(* ===== verification/Transport.v ===== *)
(** * The TCP transport: [src/network/transport.rs]

    The transport keeps a table of connections; each connection has a channel
    to a writer task, which frames what it receives onto the socket, and a
    reader task, which cuts the bytes of the socket into frames and forwards
    the messages they hold.  The tasks run concurrently with the transport's
    operations: a [Link] is what one call of [setup_connection] leaves behind
    (the channel, the socket's two directions and the two tasks), a turn of a
    task ends where the task waits, and a run is any interleaving of steps.
    Two operations are coarser than the code: [connect] is one step, from its
    test of the table to the new connection, so nothing interleaves with the
    wait for the socket; and a [send] that waits for room in the channel
    starts over when it is polled again, with a new look at the table, where
    the code goes on with the sender it cloned.

    The wire format of a message comes from the [bincode] crate and is a
    parameter, the class [Bincode]; the sockets are the byte sequences written
    and arrived, with failures as arguments of the steps. *)

From S2P Require Import Prelude Types Block Peer Gossip.

(** [bincode::serialize] and [bincode::deserialize] at [NetworkMessage]; the
    crate documents that what it serialises it reads back. *)
Class Bincode := {
  bincode_serialize : NetworkMessage -> option bytes;
  bincode_deserialize : bytes -> option NetworkMessage
}.

Class BincodeOk `{Bincode} : Prop := {
  bincode_roundtrip m b : bincode_serialize m = Some b -> bincode_deserialize b = Some m
}.

Definition NetworkMessage_to_bytes `{Bincode} (m : NetworkMessage) : bytes := default [] (bincode_serialize m).
Definition NetworkMessage_from_bytes `{Bincode} (b : bytes) : option NetworkMessage := bincode_deserialize b.

(** ** The text of a socket address

    [SocketAddr]'s [Display], from the standard library: dotted decimal for
    four bytes; for sixteen bytes the eight segments in hexadecimal with the
    first longest run of two or more zero segments shortened, in brackets, an
    IPv4-mapped address in dotted form. *)

Definition decimal (n : Z) : list Z := string_bytes (show_u64 n).

Fixpoint join (sep : list Z) (l : list (list Z)) : list Z :=
  match l with
  | [] => []
  | [x] => x
  | x :: l => x ++ sep ++ join sep l
  end.

Definition ipv4_to_string (ip : bytes) : list Z := join [46] (decimal <$> ip).

Fixpoint ipv6_segments (ip : bytes) : list Z :=
  match ip with
  | hi :: lo :: ip => (256 * hi + lo) :: ipv6_segments ip
  | _ => []
  end.

(** The scan of the segments: position, the current run and the longest, each
    a start and a length. *)
Fixpoint longest_zeroes (segs : list Z) (i : nat) (current longest : nat * nat) : nat * nat :=
  match segs with
  | [] => longest
  | s :: segs =>
      if s =? 0 then
        let current := (if (current.2 =? 0)%nat then i else current.1, S current.2) in
        longest_zeroes segs (S i) current (if (longest.2 <? current.2)%nat then current else longest)
      else longest_zeroes segs (S i) (0%nat, 0%nat) longest
  end.

Definition fmt_subslice (segs : list Z) : list Z := join [58] (format_x <$> segs).
(* ===== verification/Node.v ===== *)
(** * The node: [src/node/node.rs] and [src/node/config.rs]

    The composition of the other components: creating events, answering
    messages, advancing consensus, executing and finalizing committed rounds.
    The DAG and the peer table the node shares with its gossip handler are the
    handler's.  Tasks run one at a time, a step each; clock readings, random
    ids and the BLS keys of the [blst] crate are parameters, and the messages
    handed to the transport are outputs. *)

From S2P Require Import Prelude Types Lamport Transaction Event Validator State Jmt Mvcc Conflict Vm Executor Ledger.
From S2P Require Import Dag Consensus Threshold Mempool Peer Gossip.

(** ** Configuration *)

Record ChainConfig := mkChainConfig {
  cc_chain_id : Z;
  cc_genesis_hash : bytes;
  cc_network_name : string;
  cc_initial_validators : list (ValidatorId * Z * Address)
}.

Definition ChainConfig_default : ChainConfig := mkChainConfig 1 (replicate 32 0) "ryther-mainnet" [].

Record NetworkConfig := mkNetworkConfig {
  nc_listen_addr : SocketAddr;
  nc_bootstrap_peers : list string;
  nc_max_peers : nat;
  nc_enable_discovery : bool;
  nc_connect_timeout_ms : Z
}.

Definition NetworkConfig_default : NetworkConfig := mkNetworkConfig (mkAddr [0; 0; 0; 0] 30303) [] 50 true 5000.

Record StorageConfig := mkStorageConfig {
  sc_data_dir : string;
  sc_state_cache_mb : Z;
  sc_enable_pruning : bool;
  sc_prune_blocks : Z
}.

Definition StorageConfig_default : StorageConfig := mkStorageConfig "./data" 512 false 10000.

Record ExecutionConfig := mkExecutionConfig {
  ec_parallel_threads : nat;
  ec_max_txs_per_block : Z;
  ec_block_gas_limit : Z
}.

Definition ExecutionConfig_default (num_cpus : nat) : ExecutionConfig := mkExecutionConfig num_cpus 10000 30000000.

Record RpcConfig := mkRpcConfig {
  rc_enabled : bool;
  rc_listen_addr : SocketAddr;
  rc_enable_ws : bool;
  rc_ws_addr : SocketAddr;
  rc_allowed_origins : list string
}.

Definition RpcConfig_default : RpcConfig :=
  mkRpcConfig true (mkAddr [127; 0; 0; 1] 8646) true (mkAddr [127; 0; 0; 1] 8647) ["*"%string].

Record ValidatorConfig := mkValidatorConfig {
  vc_key_path : string;
  vc_produce_blocks : bool;
  vc_min_stake : Z
}.

Record NodeConfig := mkNodeConfig {
  nc_chain : ChainConfig;
  nc_network : NetworkConfig;
  nc_storage : StorageConfig;
  nc_execution : ExecutionConfig;
  nc_rpc : RpcConfig;
  nc_validator : option ValidatorConfig
}.

Definition NodeConfig_default (num_cpus : nat) : NodeConfig :=
  mkNodeConfig ChainConfig_default NetworkConfig_default StorageConfig_default
    (ExecutionConfig_default num_cpus) RpcConfig_default None.

Definition NodeConfig_is_validator (c : NodeConfig) : bool := bool_decide (is_Some (nc_validator c)).

(** ** State *)

(** BLS keys, from the [blst] crate. *)
Class Bls (SecretKey : Type) := {
  key_from_bytes : bytes -> option SecretKey;
  key_public_bytes : SecretKey -> bytes;
  key_sign : SecretKey -> bytes -> BlsSignature
}.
________________________________________
*ABOUT THIS EXERCISE:* The records above should be repeated exactly. Print them all.

*RESULT OF THIS EXERCISE:*
(* ===== verification/Transport.v ===== *)
(** * The TCP transport: [src/network/transport.rs]

    The transport keeps a table of connections; each connection has a channel
    to a writer task, which frames what it receives onto the socket, and a
    reader task, which cuts the bytes of the socket into frames and forwards
    the messages they hold.  The tasks run concurrently with the transport's
    operations: a [Link] is what one call of [setup_connection] leaves behind
    (the channel, the socket's two directions and the two tasks), a turn of a
    task ends where the task waits, and a run is any interleaving of steps.
    Two operations are coarser than the code: [connect] is one step, from its
    test of the table to the new connection, so nothing interleaves with the
    wait for the socket; and a [send] that waits for room in the channel
    starts over when it is polled again, with a new look at the table, where
    the code goes on with the sender it cloned.

    The wire format of a message comes from the [bincode] crate and is a
    parameter, the class [Bincode]; the sockets are the byte sequences written
    and arrived, with failures as arguments of the steps. *)

From S2P Require Import Prelude Types Block Peer Gossip.

(** [bincode::serialize] and [bincode::deserialize] at [NetworkMessage]; the
    crate documents that what it serialises it reads back. *)
Class Bincode := {
  bincode_serialize : NetworkMessage -> option bytes;
  bincode_deserialize : bytes -> option NetworkMessage
}.

Class BincodeOk `{Bincode} : Prop := {
  bincode_roundtrip m b : bincode_serialize m = Some b -> bincode_deserialize b = Some m
}.

Definition NetworkMessage_to_bytes `{Bincode} (m : NetworkMessage) : bytes := default [] (bincode_serialize m).
Definition NetworkMessage_from_bytes `{Bincode} (b : bytes) : option NetworkMessage := bincode_deserialize b.

(** ** The text of a socket address

    [SocketAddr]'s [Display], from the standard library: dotted decimal for
    four bytes; for sixteen bytes the eight segments in hexadecimal with the
    first longest run of two or more zero segments shortened, in brackets, an
    IPv4-mapped address in dotted form. *)

Definition decimal (n : Z) : list Z := string_bytes (show_u64 n).

Fixpoint join (sep : list Z) (l : list (list Z)) : list Z :=
  match l with
  | [] => []
  | [x] => x
  | x :: l => x ++ sep ++ join sep l
  end.

Definition ipv4_to_string (ip : bytes) : list Z := join [46] (decimal <$> ip).

Fixpoint ipv6_segments (ip : bytes) : list Z :=
  match ip with
  | hi :: lo :: ip => (256 * hi + lo) :: ipv6_segments ip
  | _ => []
  end.

(** The scan of the segments: position, the current run and the longest, each
    a start and a length. *)
Fixpoint longest_zeroes (segs : list Z) (i : nat) (current longest : nat * nat) : nat * nat :=
  match segs with
  | [] => longest
  | s :: segs =>
      if s =? 0 then
        let current := (if (current.2 =? 0)%nat then i else current.1, S current.2) in
        longest_zeroes segs (S i) current (if (longest.2 <? current.2)%nat then current else longest)
      else longest_zeroes segs (S i) (0%nat, 0%nat) longest
  end.

Definition fmt_subslice (segs : list Z) : list Z := join [58] (format_x <$> segs).
(* ===== verification/Node.v ===== *)
(** * The node: [src/node/node.rs] and [src/node/config.rs]

    The composition of the other components: creating events, answering
    messages, advancing consensus, executing and finalizing committed rounds.
    The DAG and the peer table the node shares with its gossip handler are the
    handler's.  Tasks run one at a time, a step each; clock readings, random
    ids and the BLS keys of the [blst] crate are parameters, and the messages
    handed to the transport are outputs. *)

From S2P Require Import Prelude Types Lamport Transaction Event Validator State Jmt Mvcc Conflict Vm Executor Ledger.
From S2P Require Import Dag Consensus Threshold Mempool Peer Gossip.

(** ** Configuration *)

Record ChainConfig := mkChainConfig {
  cc_chain_id : Z;
  cc_genesis_hash : bytes;
  cc_network_name : string;
  cc_initial_validators : list (ValidatorId * Z * Address)
}.

Definition ChainConfig_default : ChainConfig := mkChainConfig 1 (replicate 32 0) "ryther-mainnet" [].

Record NetworkConfig := mkNetworkConfig {
  nc_listen_addr : SocketAddr;
  nc_bootstrap_peers : list string;
  nc_max_peers : nat;
  nc_enable_discovery : bool;
  nc_connect_timeout_ms : Z
}.

Definition NetworkConfig_default : NetworkConfig := mkNetworkConfig (mkAddr [0; 0; 0; 0] 30303) [] 50 true 5000.

Record StorageConfig := mkStorageConfig {
  sc_data_dir : string;
  sc_state_cache_mb : Z;
  sc_enable_pruning : bool;
  sc_prune_blocks : Z
}.

Definition StorageConfig_default : StorageConfig := mkStorageConfig "./data" 512 false 10000.

Record ExecutionConfig := mkExecutionConfig {
  ec_parallel_threads : nat;
  ec_max_txs_per_block : Z;
  ec_block_gas_limit : Z
}.

Definition ExecutionConfig_default (num_cpus : nat) : ExecutionConfig := mkExecutionConfig num_cpus 10000 30000000.

Record RpcConfig := mkRpcConfig {
  rc_enabled : bool;
  rc_listen_addr : SocketAddr;
  rc_enable_ws : bool;
  rc_ws_addr : SocketAddr;
  rc_allowed_origins : list string
}.

Definition RpcConfig_default : RpcConfig :=
  mkRpcConfig true (mkAddr [127; 0; 0; 1] 8646) true (mkAddr [127; 0; 0; 1] 8647) ["*"%string].

Record ValidatorConfig := mkValidatorConfig {
  vc_key_path : string;
  vc_produce_blocks : bool;
  vc_min_stake : Z
}.

Record NodeConfig := mkNodeConfig {
  nc_chain : ChainConfig;
  nc_network : NetworkConfig;
  nc_storage : StorageConfig;
  nc_execution : ExecutionConfig;
  nc_rpc : RpcConfig;
  nc_validator : option ValidatorConfig
}.

Definition NodeConfig_default (num_cpus : nat) : NodeConfig :=
  mkNodeConfig ChainConfig_default NetworkConfig_default StorageConfig_default
    (ExecutionConfig_default num_cpus) RpcConfig_default None.

Definition NodeConfig_is_validator (c : NodeConfig) : bool := bool_decide (is_Some (nc_validator c)).

(** ** State *)

(** BLS keys, from the [blst] crate. *)
Class Bls (SecretKey : Type) := {
  key_from_bytes : bytes -> option SecretKey;
  key_public_bytes : SecretKey -> bytes;
  key_sign : SecretKey -> bytes -> BlsSignature
}.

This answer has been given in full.